She met Lad, who was visiting Dad for the evening. They all talked for an
hour, ate the chicken, and then Dad drove Mom home. It was the best evening
she'd had since Sinatra. Dad was a gentleman, too. A man who could take care of
her. For a second date he cleaned up her kitchen and went home. He discovered
how hard it was to reach her on the phone (always busy) and asked if he could
install another line so he could get through. She said yes. The telephone was
red.
They got married in 1969. It was a civil ceremony, and all the photographs are
lost except for the photographer's set, which show Mom smiling hugely in a
white eyelet dress, and Dad in a dark suit, looking quietly content, with the
word "PROOF" stamped across them. Then her best friend was killed. The coroner
was baffled: lower body immolated, but no smoke in the lungs; blood carbon
monoxide levels less than what you'd get from a cigarette; all the doors locked
from the inside; no reason why she couldn't have woken up when the fire started.

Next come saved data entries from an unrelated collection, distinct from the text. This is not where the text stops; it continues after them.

(** ** Converters *)

Definition isConverterPathAllowed (incomingPath conv : str) : bool :=
  if conv =?s "none" then true
  else if incomingPath =?s "/v1/alpha/search" then false
  else if conv =?s "anthropic_messages_to_openai_chat_completions"
  then incomingPath =?s "/v1/messages"
  else if (conv =?s "openai_chat_completions_to_anthropic_messages")
          || (conv =?s "openai_chat_completions_to_openai_responses")
          || (conv =?s "openai_chat_completions_to_gemini_generate_content")
  then incomingPath =?s "/v1/chat/completions"
  else if conv =?s "openai_responses_to_openai_chat_completions"
  then incomingPath =?s "/v1/responses"
  else if conv =?s "openai_responses_to_gemini_generate_content"
  then incomingPath =?s "/v1/responses"
  else includes incomingPath ":generateContent" || includes incomingPath ":streamGenerateContent".

Definition getAdvancedCustomIncomingPathOptions (conv : str) : list (str * str) :=
  List.filter (fun o => isConverterPathAllowed (fst o) conv) ADVANCED_CUSTOM_INCOMING_PATH_OPTIONS.

Definition getDefaultAdvancedCustomIncomingPath (conv : str) : str :=
  ostr_or (fst <$> head (getAdvancedCustomIncomingPathOptions conv)) "/v1/chat/completions".
(* ===== verification/ParamOverride.v ===== *)
(** * Parameter overrides of a channel

    Models [src/web/src/features/channels/components/dialogs/param-override-editor-dialog.tsx]:
    the rules by which a channel rewrites requests, the drafts of the rules with
    a structured value, the validation, the reading and writing of the JSON text
    of the rules, and the state of the dialog that edits them.

    Rules, conditions and prune rules carry identifiers that the module makes
    from the clock and from a counter, [localIdSeed].  A function that makes
    identifiers is a computation [gen]: it takes the counter and returns the
    next one, and it may throw.  [clock n] is the reading of the clock when
    identifier [n] is made. *)

From stdpp Require Import base list.
From Stdlib Require Import ZArith NArith Lia.
From S2P Require Import Prelude JsString JsArray JsNumber JsJson.

Local Open Scope Z_scope.

(** ** Data *)

Record ParamOverrideCondition : Type := MkCondition {
  c_id : str;
  c_path : str;
  c_mode : str;
  c_value_text : str;
  c_invert : bool;
  c_pass_missing_key : bool;
}.

Record ParamOverrideOperation : Type := MkOperation {
  o_id : str;
  o_description : str;
  o_path : str;
  o_mode : str;
  o_from : str;
  o_to : str;
  o_value_text : str;
  o_keep_origin : bool;
  o_logic : str;
  o_conditions : list ParamOverrideCondition;
}.

(** ** The modes of rules and conditions *)

Definition OPERATION_MODE_OPTIONS : list (str * str) := [
  (js "set", js "Set Field");
  (js "delete", js "Delete Field");
  (js "append", js "Append to End");
  (js "prepend", js "Prepend to Start");
  (js "copy", js "Copy Field");
  (js "move", js "Move Field");
  (js "replace", js "String Replace");
  (js "regex_replace", js "Regex Replace");
  (js "trim_prefix", js "Trim Prefix");
  (js "trim_suffix", js "Trim Suffix");
  (js "ensure_prefix", js "Ensure Prefix");
  (js "ensure_suffix", js "Ensure Suffix");
  (js "trim_space", js "Trim Space");
  (js "to_lower", js "To Lowercase");
  (js "to_upper", js "To Uppercase");
  (js "return_error", js "Return Custom Error");
  (js "prune_objects", js "Prune Object Items");
  (js "pass_headers", js "Pass Through Headers");
  (js "sync_fields", js "Sync Fields");
  (js "set_header", js "Set Request Header");
  (js "delete_header", js "Delete Request Header");
  (js "copy_header", js "Copy Request Header");
  (js "move_header", js "Move Request Header")].

Definition OPERATION_MODE_VALUES : list str := map fst OPERATION_MODE_OPTIONS.

Definition OPERATION_MODE_LABEL_MAP : list (str * str) := OPERATION_MODE_OPTIONS.

Definition CONDITION_MODE_VALUES : list str := [
  js "full"; js "prefix"; js "suffix"; js "contains"; js "gt"; js "gte"; js "lt"; js "lte"].

(** What a mode uses; [m_to] is [Some false] where the source writes
    [to: false], which shows the field without requiring it. *)
Record ModeMeta : Type := MkMeta {
  m_path : bool;
  m_pathOptional : bool;
  m_value : bool;
  m_from : bool;
  m_to : option bool;
  m_keepOrigin : bool;
  m_pathAlias : bool;
}.

Definition meta_path : ModeMeta := MkMeta true false false false None false false.
Definition meta_path_value : ModeMeta := MkMeta true false true false None false false.
Definition meta_path_value_keep : ModeMeta := MkMeta true false true false None true false.
Definition meta_from_to : ModeMeta := MkMeta false false false true (Some true) false false.
Definition meta_replace : ModeMeta := MkMeta true false false true (Some false) false false.
Definition meta_header_pair : ModeMeta := MkMeta false false false true (Some true) true true.

Definition MODE_META : list (str * ModeMeta) := [
  (js "delete", meta_path);
  (js "set", meta_path_value_keep);
  (js "append", meta_path_value_keep);
  (js "prepend", meta_path_value_keep);
  (js "copy", meta_from_to);
  (js "move", meta_from_to);
  (js "replace", meta_replace);
  (js "regex_replace", meta_replace);
  (js "trim_prefix", meta_path_value);
  (js "trim_suffix", meta_path_value);
  (js "ensure_prefix", meta_path_value);
  (js "ensure_suffix", meta_path_value);
  (js "trim_space", meta_path);
  (js "to_lower", meta_path);
  (js "to_upper", meta_path);
  (js "return_error", MkMeta false false true false None false false);
  (js "prune_objects", MkMeta false true true false None false false);
  (js "pass_headers", MkMeta false false true false None true false);
  (js "sync_fields", meta_from_to);
  (js "set_header", meta_path_value_keep);
  (js "delete_header", meta_path);
  (js "copy_header", meta_header_pair);
  (js "move_header", meta_header_pair)].

(** [operation.mode || 'set'] and [MODE_META[mode] || MODE_META.set]. *)
Definition mode_of (o : ParamOverrideOperation) : str := str_or (o_mode o) "set".

Definition meta_of (mode : str) : ModeMeta :=
  nullish (obj_get mode MODE_META) meta_path_value_keep.

Definition VALUE_REQUIRED_MODES : list str := [
  js "trim_prefix"; js "trim_suffix"; js "ensure_prefix"; js "ensure_suffix";
  js "set_header"; js "return_error"; js "prune_objects"; js "pass_headers"].

Definition FROM_REQUIRED_MODES : list str := [
  js "copy"; js "move"; js "replace"; js "regex_replace"; js "copy_header";
  js "move_header"; js "sync_fields"].

Definition TO_REQUIRED_MODES : list str := [
  js "copy"; js "move"; js "copy_header"; js "move_header"; js "sync_fields"].

(** ** Computations that make identifiers *)

Definition gen (A : Type) : Type := Z -> res A * Z.

Definition gret {A} (a : A) : gen A := fun seed => (Ok a, seed).
Definition glift {A} (m : res A) : gen A := fun seed => (m, seed).
Lemma open_ok (value : str) (seed : Z) (s : Editor) :
  0 <= seed -> openEditor clock value seed = Ok s -> editor_ok s.
Proof.
  intros Hseed. unfold openEditor.
  assert (Hg : gives (parseInitialState clock value) (fun _ b st => ops_ok b (es_operations st))).
  { assert (Hd : forall k : ParamOverrideOperation -> EditorState, (forall o, es_operations (k o) = [o]) ->
      gives (gbind (createDefaultOperation clock) (fun op => gret (k op))) (fun _ b st => ops_ok b (es_operations st))).
    { intros k Hk. eapply gives_bind; [apply default_gives|]. intros o n0 n1 Hn Ho. cbn beta. apply gives_ret.
      intros n2 Hn2 ->. rewrite Hk. by eapply ops_ok_default. }
    unfold parseInitialState. destruct (negb _); [by apply Hd|].
    destruct (json_parse _) as [[| | | | |o]|]; try (by apply Hd).
    destruct (obj_get "operations" o) as [[| | | |l|]|]; try (by apply Hd).
    eapply gives_bind; [apply gives_or_default|]. intros ops n0 n1 _ Ho. cbn beta. apply gives_ret.
    by intros n2 _ ->. }
  specialize (Hg seed Hseed). destruct (parseInitialState clock value seed) as [[st|] n']; [|done].
  intros [= <-]. destruct Hg as [Hn Hok]. split; cbn; [lia|done].
Qed.

(** The states of the dialog on a text. *)
Definition reachable (s : Editor) : Prop :=
  exists value seed s0 evs, 0 <= seed /\ openEditor clock value seed = Ok s0 /\ Forall event_ok evs /\
    s = fold_left (fun s e => step clock e s) evs s0.

Lemma reachable_ok (s : Editor) : reachable s -> editor_ok s.
Proof.
  intros (value & seed & s0 & evs & Hs & Ho & He & ->). apply open_ok in Ho; [|done].
  revert s0 Ho. induction evs as [|e evs IH]; intros s0 Ho; [done|]. inversion He; subst. cbn.
  apply IH; [done|by apply step_ok].
Qed.

(** C39: In every state of the dialog there is a rule to edit: the list is not
    empty, the identifiers of the rules are distinct, a rule is selected, and
    every rule and condition has a known mode. *)
Theorem rule_always_selected (s : Editor) :
  reachable s ->
  NoDup (map o_id (operations s)) /\
  (exists o, selectedOperation s = Some o /\ o ∈ operations s) /\
  Forall (fun o => o_mode o ∈ OPERATION_MODE_VALUES /\
                   Forall (fun c => c_mode c ∈ CONDITION_MODE_VALUES) (o_conditions o)) (operations s).
Proof.
  intros Hr. destruct (reachable_ok s Hr) as [_ [Hne Hd Hok]]. split_and!; [done| |].
  - unfold selectedOperation. destruct (find _ (operations s)) as [o|] eqn:E.
    { exists o. split; [done|]. by apply find_Some in E as [E _]. }
    exfalso. pose proof (proj1 (find_None _ _) E) as Hn. clear E. unfold effectiveSelectedOperationId in Hn.
    destruct (existsb _ (operations s)) eqn:Ex.
    + apply existsb_exists in Ex as (o & Hin & Heq).
      rewrite List.Forall_forall in Hn. specialize (Hn o Hin). congruence.
    + destruct (operations s) as [|o os]; [done|]. inversion Hn as [|? ? Ho _]; subst. cbn in Ho.
      by rewrite str_eqb_refl in Ho.
  - eapply Forall_impl; [exact Hok|]. intros o [_ [Hm Hc _]]. split; [done|].
    eapply Forall_impl; [exact Hc|]. by intros c [_ ?].
Qed.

The arson inspector suggested she died "from fright." Mom went to bed,
mourned, got pregnant with meand then went into labor when a huge fire
started in our building. After the fire department left an ambulance came for
Mom. She was forty-one.
From Oh The Glory Of It All by Sean Wilsey. Copyright 2005 Sean Wilsey. All rights reserved. Reproduced by permission of the publisher, The Penguin Press.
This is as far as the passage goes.